Наконец, в разделах, посвященных языку, тексту, интерпретации, понятие "реальность" выступает как оппозиция понятию "текст". В таком случае текст есть система, получающая свой смысл только через соотнесение с реальностью, высвечивающая в реальности те или иные смысловые связи. В данном контексте мы позволяем себе использовать слово "реальность" вместо словосочетания "фрагмент реальности", в результате чего оказывается возможным ставить вопрос "с какой реальностью соотнесён данный текст?" Имеется в виду, знание какого фрагмента реальности, каких вещей, процессов и связей между ними позволит читателю прочесть текст и понять его.

Под словом «образ» мы везде понимаем субъективный образ.

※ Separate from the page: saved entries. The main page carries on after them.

Lemma removed_bounds d n v l : forall k p,
  k ∈ removed d n v l p -> exists j, k = p + d * Z.of_nat j /\ l !! j = Some v.
Proof.
  revert n. induction l as [|x l IH]; intros n k p Hk; [by apply not_elem_of_nil in Hk|]. cbn [removed] in Hk.
  destruct n as [|n]; [by apply not_elem_of_nil in Hk|]. case_bool_decide as E; [apply elem_of_cons in Hk as [->|Hk]; [exists O; split; [lia|by rewrite E]|]|].
  all: apply IH in Hk as (j & -> & Hj); exists (S j); split; [lia|done].
Qed.

Lemma removed_keep n v l : forall p, lrem_keep p (removed 1 n v l p) l = rem_first n v l.
Proof.
  revert n. induction l as [|x l IH]; intros n p; [done|]. cbn [lrem_keep removed rem_first]. destruct n as [|n].
  { rewrite bool_decide_eq_false_2 by apply not_elem_of_nil. f_equal. apply keep_none. intros. apply not_elem_of_nil. }
  assert (forall n', p ∉ removed 1 n' v l (p + 1)) as Hp by (intros n' (j & E & _)%removed_bounds; lia).
  destruct (bool_decide_reflect (x = v)) as [E|E].
  - rewrite bool_decide_eq_true_2 by left. rewrite <-(IH n (p + 1)). apply keep_ext. intros k Hk. rewrite elem_of_cons. split; [intros [->|?]; [lia|done]|by right].
  - rewrite bool_decide_eq_false_2 by apply Hp. by rewrite IH.
Qed.

Lemma removed_keep_back n v l : forall p, lrem_keep p (removed (-1) n v (rev l) (p + zlen l - 1)) l = rev (rem_first n v (rev l)).
Proof.
  revert n. induction l as [|x l IH] using rev_ind; intros n p; [done|]. rewrite rev_unit. cbn [removed rem_first].
  rewrite zlen_app, zlen_cons, zlen_nil. replace (p + (zlen l + (1 + 0)) - 1) with (p + zlen l) by lia.
  destruct n as [|n].
  { rewrite keep_none by (intros; apply not_elem_of_nil). cbn [rev]. by rewrite rev_involutive. }
  replace (p + zlen l + -1) with (p + zlen l - 1) by lia.
  assert (forall n', p + zlen l ∉ removed (-1) n' v (rev l) (p + zlen l - 1)) as Hp by (intros n' (j & E & _)%removed_bounds; lia).
  rewrite keep_app. cbn [lrem_keep]. destruct (bool_decide_reflect (x = v)) as [E|E].
  - rewrite bool_decide_eq_true_2 by left. rewrite app_nil_r, <-(IH n p). apply keep_ext. intros k Hk. rewrite elem_of_cons.
    split; [intros [->|?]; [lia|done]|by right].
  - rewrite bool_decide_eq_false_2 by apply Hp. rewrite IH. by cbn [rev].
Qed.

Lemma elem_of_rev {A} (x : A) l : x ∈ rev l <-> x ∈ l.
Proof. by rewrite <-Permutation_rev. Qed.

Lemma zlen_removed d v l : forall n p, zlen (removed d n v l p) + zlen (rem_first n v l) = zlen l.
Proof.
  induction l as [|x l IH]; intros n p; [done|]. cbn [removed rem_first]. destruct n as [|n]; [by rewrite zlen_nil|].
  destruct (bool_decide_reflect (x = v)); rewrite !zlen_cons; [specialize (IH n (p + d))|specialize (IH (S n) (p + d))]; lia.
Qed.

Lemma removed_asc v l : forall n p, StronglySorted Z.lt (removed 1 n v l p).
Proof.
  induction l as [|x l IH]; intros n p; [constructor|]. cbn [removed]. destruct n as [|n]; [constructor|].
  destruct (bool_decide_reflect (x = v)); [|apply IH]. constructor; [apply IH|]. apply Forall_forall. intros k (j & -> & _)%removed_bounds. lia.
Qed.

Lemma removed_desc v l : forall n p, StronglySorted Z.lt (rev (removed (-1) n v l p)).
Proof.
  induction l as [|x l IH]; intros n p; [constructor|]. cbn [removed]. destruct n as [|n]; [constructor|].
  destruct (bool_decide_reflect (x = v)); [|apply IH]. cbn [rev]. apply StronglySorted_app. split; [|split; [apply IH|by repeat constructor]].
  intros a b Ha ->%list_elem_of_singleton. apply elem_of_rev, removed_bounds in Ha as (j & -> & _). lia.
Qed.

(** The places to remove, in order. *)
Definition lrem_places (count : Z) (v : bytes) (l : list bytes) (head : Z) : list Z :=
  if count <? 0 then rev (removed (-1) (lrem_times count l) v (rev l) (head + zlen l - 1)) else removed 1 (lrem_times count l) v l head.

Lemma lrem_places_keep count v l head : lrem_keep head (lrem_places count v l head) l = lrem_spec count v l.
Proof.
  unfold lrem_places, lrem_spec. destruct (count <? 0); [|apply removed_keep]. rewrite <-removed_keep_back with (p := head). apply keep_ext. intros k _. apply elem_of_rev.
Qed.

Lemma zlen_lrem_places count v l head : zlen (lrem_places count v l head) = zlen l - zlen (lrem_spec count v l).
Proof.
  unfold lrem_places, lrem_spec. destruct (count <? 0).
  - pose proof (zlen_removed (-1) v (rev l) (lrem_times count l) (head + zlen l - 1)). unfold zlen in *. rewrite !length_rev in *. lia.
  - pose proof (zlen_removed 1 v l (lrem_times count l) head). lia.
Qed.

Lemma lrem_places_ascending count v l head :
  StronglySorted Z.lt (head - 1 :: lrem_places count v l head ++ [head + zlen l]).
Proof.
  assert (forall k, k ∈ lrem_places count v l head -> head - 1 < k < head + zlen l) as Hb.
  { unfold lrem_places. intros k. destruct (count <? 0).
    - rewrite elem_of_rev. intros (j & -> & Hj%lookup_lt_Some)%removed_bounds. rewrite length_rev in Hj. unfold zlen. lia.
    - intros (j & -> & Hj%lookup_lt_Some)%removed_bounds. unfold zlen. lia. }
  pose proof (zlen_nonneg l). constructor.
  - apply StronglySorted_app. split; [intros a b Ha ->%list_elem_of_singleton; apply Hb in Ha; lia|]. split; [|by repeat constructor].
    unfold lrem_places. destruct (count <? 0); [apply removed_desc|apply removed_asc].
  - apply Forall_forall. intros k [Hk|Hk]%elem_of_app; [apply Hb in Hk; lia|apply list_elem_of_singleton in Hk as ->; lia].
Qed.

Lemma sort_holes p q D : StronglySorted Z.lt (p :: rev D ++ [q]) -> merge_sort Z.le ([p] ++ D ++ [q]) = p :: rev D ++ [q].
Proof.
  intros Hs. apply (StronglySorted_unique Z.le).
  - apply (StronglySorted_merge_sort Z.le).
  - clear -Hs. induction Hs as [|a l Hs IH Hf]; constructor; [done|]. eapply Forall_impl; [exact Hf|]. cbn. lia.
  - rewrite merge_sort_Permutation. cbn [app]. by rewrite <-(Permutation_rev D).
Qed.

(** ** Segments *)

#[local] Abbreviation ascending := (StronglySorted Z.lt).

Lemma ascending_lookup hs : forall i j a b, ascending hs -> (i < j)%nat -> hs !! i = Some a -> hs !! j = Some b -> a < b.
Proof.
  induction hs as [|h hs IH]; intros i j a b Ha Hij Ei Ej; [done|]. apply StronglySorted_inv in Ha as [Ha Hh]. rewrite Forall_forall in Hh.
  destruct j as [|j]; [lia|]. destruct i as [|i]; cbn in Ei, Ej; [injection Ei as ->; by apply Hh, list_elem_of_lookup_2 with j|].
  apply (IH i j); done || lia.
Qed.

(** Nothing between neighbours. *)
Lemma ascending_between L a b R k : ascending (L ++ a :: b :: R) -> a < k < b -> k ∉ L ++ a :: b :: R.
Proof.
  intros Hs Hk Hin. apply StronglySorted_app in Hs as (HL & _ & HR). apply StronglySorted_inv in HR as [HR Ha]. apply StronglySorted_inv in HR as [_ Hb].
  rewrite Forall_forall in Hb. apply elem_of_app in Hin as [Hin|Hin].
  - assert (k < a) by (apply HL; [done|left]). lia.
  - apply elem_of_cons in Hin as [->|Hin]; [lia|]. apply elem_of_cons in Hin as [->|Hin]; [lia|]. apply Hb in Hin. lia.
Qed.

(** The elements between the places [a] and [b] of a list that starts at [head]. *)
Definition window (head : Z) (l : list bytes) (a b : Z) : list bytes := ztake (b - a - 1) (zdrop (a + 1 - head) l).

(** The segments between consecutive places. *)
Fixpoint segments (head : Z) (l : list bytes) (hs : list Z) : list (list bytes) :=
  match hs with
  | [] => []
  | a :: rest => match rest with [] => [] | b :: _ => window head l a b :: segments head l rest end
  end.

Субъективный образ - это представленность вещи в сознании, конструируемая средствами чувственного восприятия и неосознаваемого анализа-синтеза при участии накопленного опыта; это психическая фиксация явления вещи человеческому сознанию. Образ может быть процессуальным или картинным, оформленным или "кластерным". Образ не отражает в себе абсолютно все черты и свойства воспринятой вещи, он отражает только то, что человек готов был увидеть,

воспринять - в соответствии с накопленным ранее опытом, с индивидуальными особенностями образно-понятийной системы, с установкой, действовавшей в момент восприятия, Вообще говоря, в образе есть только то, что потенциально может быть "логизировано", осознано как отличное от всего иного. Поэтому в образе гораздо меньше хаотического и случайного, чем в самой вещи, и поэтому образ можно уподобить эйдосу, хотя образ всё же вторичен по отношению к вещи и "привязан" к материально-временному плану.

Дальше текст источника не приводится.